Robotics To Help Blind And Visually Impaired To Recognize Objects

December 21, 2015
John Quinn

A hand-worn robotic device is being developed that will help millions of blind and visually impaired people navigate past movable obstacles or assist in their ability to pre-locate, pre-sense and grasp an object.

In a collaboration between the University of Nevada, Reno and the University of Arkansas, Little Rock, researchers will develop new technology, with co-robotic functions currently unavailable in assistive devices, for the wearable robotic device. The team received an $820,000, three-year National Robotics Initiative grant from the National Institutes of Health’s National Eye Institute division. The grant is also the first NRI grant for the University.

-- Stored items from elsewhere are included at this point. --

(* ===== verification/Sha256.v ===== *)
(** * SHA-256 and HMAC of kernel/sha256.c

    A context is passed as a value (the callers pass the address of a local); [None] is
    an access outside an array. *)

From Stdlib Require Import ZArith Lia.
From stdpp Require Import base numbers option tactics list.
From S2P Require Import Prelude Bytes NetBuf NetSum BigInt BigIntBytes.

Definition K : list Z :=
  [1116352408; 1899447441; 3049323471; 3921009573; 961987163; 1508970993; 2453635748; 2870763221;
   3624381080; 310598401; 607225278; 1426881987; 1925078388; 2162078206; 2614888103; 3248222580;
   3835390401; 4022224774; 264347078; 604807628; 770255983; 1249150122; 1555081692; 1996064986;
   2554220882; 2821834349; 2952996808; 3210313671; 3336571891; 3584528711; 113926993; 338241895;
   666307205; 773529912; 1294757372; 1396182291; 1695183700; 1986661051; 2177026350; 2456956037;
   2730485921; 2820302411; 3259730800; 3345764771; 3516065817; 3600352804; 4094571909; 275423344;
   430227734; 506948616; 659060556; 883997877; 958139571; 1322822218; 1537002063; 1747873779;
   1955562222; 2024104815; 2227730452; 2361852424; 2428436474; 2756734187; 3204031479; 3329325298].

Record sha256_ctx_t := mk_sha { sha_state : list Z; bit_count : Z; sha_block : bytes; block_len : Z }.

Definition ror (x n : Z) : Z := Z.lor (Z.shiftr x n) (u32 (Z.shiftl x (32 - n))).

(** [w[i]] of the schedule, read from what is already computed. *)
Definition w_at (w : list Z) (i : nat) : Z := default 0 (w !! i).

(** The sixteen words of the block. *)
Definition block_words (b : bytes) : list Z :=
  map (fun i => Z.lor (Z.lor (Z.lor (u32 (Z.shiftl (default 0 (b !! (4 * i)%nat)) 24))
                                (u32 (Z.shiftl (default 0 (b !! (4 * i + 1)%nat)) 16)))
                         (u32 (Z.shiftl (default 0 (b !! (4 * i + 2)%nat)) 8)))
                (default 0 (b !! (4 * i + 3)%nat))) (seq 0 16).

(** One round of the loop that extends the schedule. *)
Definition extend (w : list Z) (i : nat) : list Z :=
  let x := w_at w (i - 15) in
  let s0 := Z.lxor (Z.lxor (ror x 7) (ror x 18)) (Z.shiftr x 3) in
  let y := w_at w (i - 2) in
  let s1 := Z.lxor (Z.lxor (ror y 17) (ror y 19)) (Z.shiftr y 10) in
  w ++ [u32 (w_at w (i - 16) + s0 + w_at w (i - 7) + s1)].

Definition schedule_words (b : bytes) : list Z := fold_left extend (seq 16 48) (block_words b).

(** The eight working variables, and one of the 64 rounds on them. *)
Record vars := mk_vars { va : Z; vb : Z; vc : Z; vd : Z; ve : Z; vf : Z; vg : Z; vh : Z }.

Definition sha_round (w : list Z) (v : vars) (i : nat) : vars :=
  let S1 := Z.lxor (Z.lxor (ror (ve v) 6) (ror (ve v) 11)) (ror (ve v) 25) in
  let ch := Z.lxor (Z.land (ve v) (vf v)) (Z.land (u32 (Z.lnot (ve v))) (vg v)) in
  let t1 := u32 (vh v + S1 + ch + w_at K i + w_at w i) in
  let S0 := Z.lxor (Z.lxor (ror (va v) 2) (ror (va v) 13)) (ror (va v) 22) in
  let maj := Z.lxor (Z.lxor (Z.land (va v) (vb v)) (Z.land (va v) (vc v))) (Z.land (vb v) (vc v)) in
  let t2 := u32 (S0 + maj) in
  mk_vars (u32 (t1 + t2)) (va v) (vb v) (vc v) (u32 (vd v + t1)) (ve v) (vf v) (vg v).

Definition load_vars (s : list Z) : vars :=
  mk_vars (w_at s 0) (w_at s 1) (w_at s 2) (w_at s 3) (w_at s 4) (w_at s 5) (w_at s 6) (w_at s 7).
Definition add_vars (s : list Z) (v : vars) : list Z :=
  zip_with (fun x y => u32 (x + y)) s [va v; vb v; vc v; vd v; ve v; vf v; vg v; vh v].

Definition transform (c : sha256_ctx_t) (b : bytes) : sha256_ctx_t :=
  let w := schedule_words b in
  mk_sha (add_vars (sha_state c) (fold_left (sha_round w) (seq 0 64) (load_vars (sha_state c))))
    (bit_count c) (sha_block c) (block_len c).

Definition sha_initial : list Z := [1779033703; 3144134277; 1013904242; 2773480762; 1359893119; 2600822924; 528734635; 1541459225].

Definition sha256_init (c : sha256_ctx_t) : sha256_ctx_t := mk_sha sha_initial 0 (sha_block c) 0.

Definition with_block (c : sha256_ctx_t) (b : bytes) (n : Z) : sha256_ctx_t := mk_sha (sha_state c) (bit_count c) b n.

(** The loop of [sha256_update]; every round takes at least a byte. *)
Fixpoint update_loop (fuel : nat) (c : sha256_ctx_t) (d : bytes) (n : Z) : option sha256_ctx_t :=
  if n =? 0 then Some c
  else match fuel with
  | O => None
  | S fuel =>
      let take := u32 (64 - block_len c) in
      let take := if n <? take then n else take in
      bs ← ld_bytes d 0 take;
      b ← st_bytes (sha_block c) (block_len c) bs;
      let c := with_block c b (u32 (block_len c + take)) in
      let c := if block_len c =? 64 then with_block (transform c (sha_block c)) (sha_block c) 0 else c in
      update_loop fuel c (drop (Z.to_nat take) d) (n - take)
  end.

Definition sha256_update (c : sha256_ctx_t) (d : ptr bytes) (n : Z) : option sha256_ctx_t :=
  match d with
  | NULL => if c_true n then Some c else Some (mk_sha (sha_state c) (u64 (bit_count c + u64 (n * 8))) (sha_block c) (block_len c))
  | Some d =>
      let c := mk_sha (sha_state c) (u64 (bit_count c + u64 (n * 8))) (sha_block c) (block_len c) in
      update_loop (Z.to_nat n) c d n
  end.

(** [while (c->block_len != 56)]: at most 128 rounds. *)
Fixpoint pad_loop (fuel : nat) (c : sha256_ctx_t) : option sha256_ctx_t :=
  if block_len c =? 56 then Some c
  else match fuel with
  | O => None
  | S fuel =>
      if block_len c =? 64 then pad_loop fuel (with_block (transform c (sha_block c)) (sha_block c) 0)
      else b ← put8 (sha_block c) (block_len c) 0; pad_loop fuel (with_block c b (u32 (block_len c + 1)))
  end.

(** The length in bits, highest byte first. *)
Definition be64 (bits : Z) : bytes := map (fun i => u8 (Z.shiftr bits (56 - 8 * i))) (seqZ 0 8).

(** The last component is what [digest] holds. *)
Definition sha256_final (c : sha256_ctx_t) (digest : ptr bytes) : option (sha256_ctx_t * ptr bytes) :=
  match digest with
  | NULL => Some (c, digest)
  | Some out =>
      b ← put8 (sha_block c) (block_len c) 128;
      c ← pad_loop 128 (with_block c b (u32 (block_len c + 1)));
      b ← st_bytes (sha_block c) 56 (be64 (bit_count c));
      let c := transform (with_block c b (block_len c)) b in
      out ← st_bytes out 0 (concat (map be32 (sha_state c)));
      Some (c, Some out)
  end.

(** [hash(a ++ b)]: init, two updates, final. *)
Definition hash_two (c : sha256_ctx_t) (a : bytes) (an : Z) (b : ptr bytes) (bn : Z) (out : bytes)
    : option (sha256_ctx_t * bytes) :=
  c ← sha256_update (sha256_init c) (Some a) an;
  c ← sha256_update c b bn;
  '(c, out) ← sha256_final c (Some out);
  Some (c, default [] out).

(** [ctx], [block] and [inner] are the locals of [hmac_sha256]; [None] in [digest] is a
    refusal. *)
Definition hmac_sha256 (ctx : sha256_ctx_t) (inner : bytes) (key : ptr bytes) (key_length : Z) (message : ptr bytes) (message_length : Z)
    (digest : ptr bytes) : option (ptr bytes) :=
  match digest with
  | NULL => Some digest
  | Some out =>
      if (bool_decide (key = NULL) && c_true key_length) || (bool_decide (message = NULL) && c_true message_length) then Some digest
      else
        let block := replicate 64 0 in
        '(ctx, block) ← (if 64 <? key_length then
                           ctx ← sha256_update (sha256_init ctx) key key_length;
                           '(ctx, block) ← sha256_final ctx (Some block); Some (ctx, default [] block)
                         else block ← copy_in block 0 (default [] key) key_length; Some (ctx, block));
        let block := map (fun x => Z.lxor x 54) block in
        '(ctx, inner) ← hash_two ctx block 64 message message_length inner;
        let block := map (fun x => Z.lxor x (Z.lxor 54 92)) block in
        '(_, out) ← hash_two ctx block 64 (Some inner) 32 out;
        Some (Some out)
  end.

“The miniaturized system will contribute to the lives of visually impaired people by enabling them to identify and move objects, both for navigational purposes or for more simple things such as grasping a door handle or picking up a glass,” Yantao Shen, assistant professor and lead researcher on the project from the University of Nevada, Reno’s College of Engineering, said. “We will pre-map the hand, and build a lightweight form-fitting device that attaches to the hand using key locations for cameras and mechanical and electrical sensors. It will be simpler than a glove, and less obtrusive.”

The technology will combine vision, tactile, force, temperature and audio sensors and actuators to help the wearer pre-sense an object – telling its location, feeling its shape and size – and then grasp it.

“The visual sensors, very high resolution cameras, will first notify the wearer of the location and shape, and the proximity touch sensors kick in as the hand gets closer to the object,” Shen said. “The multiple sensors and touch actuators array will help to dynamically ‘describe’ the shape of the object to the hand when the hand is close to the object, allowing people with vision loss to have more independence and ability to navigate and to safely grasp and manipulate.”

Shen and his research partner Cang Ye, a UALR professor in the Department of Systems Engineering, will guide their team of postdoctoral, graduate and undergraduate students as they develop the technology, design the device and test its usability. Shen will include the project in the senior design course he teaches, guiding students as they develop their own ideas for the device, and perhaps expand the technology past its original intentions.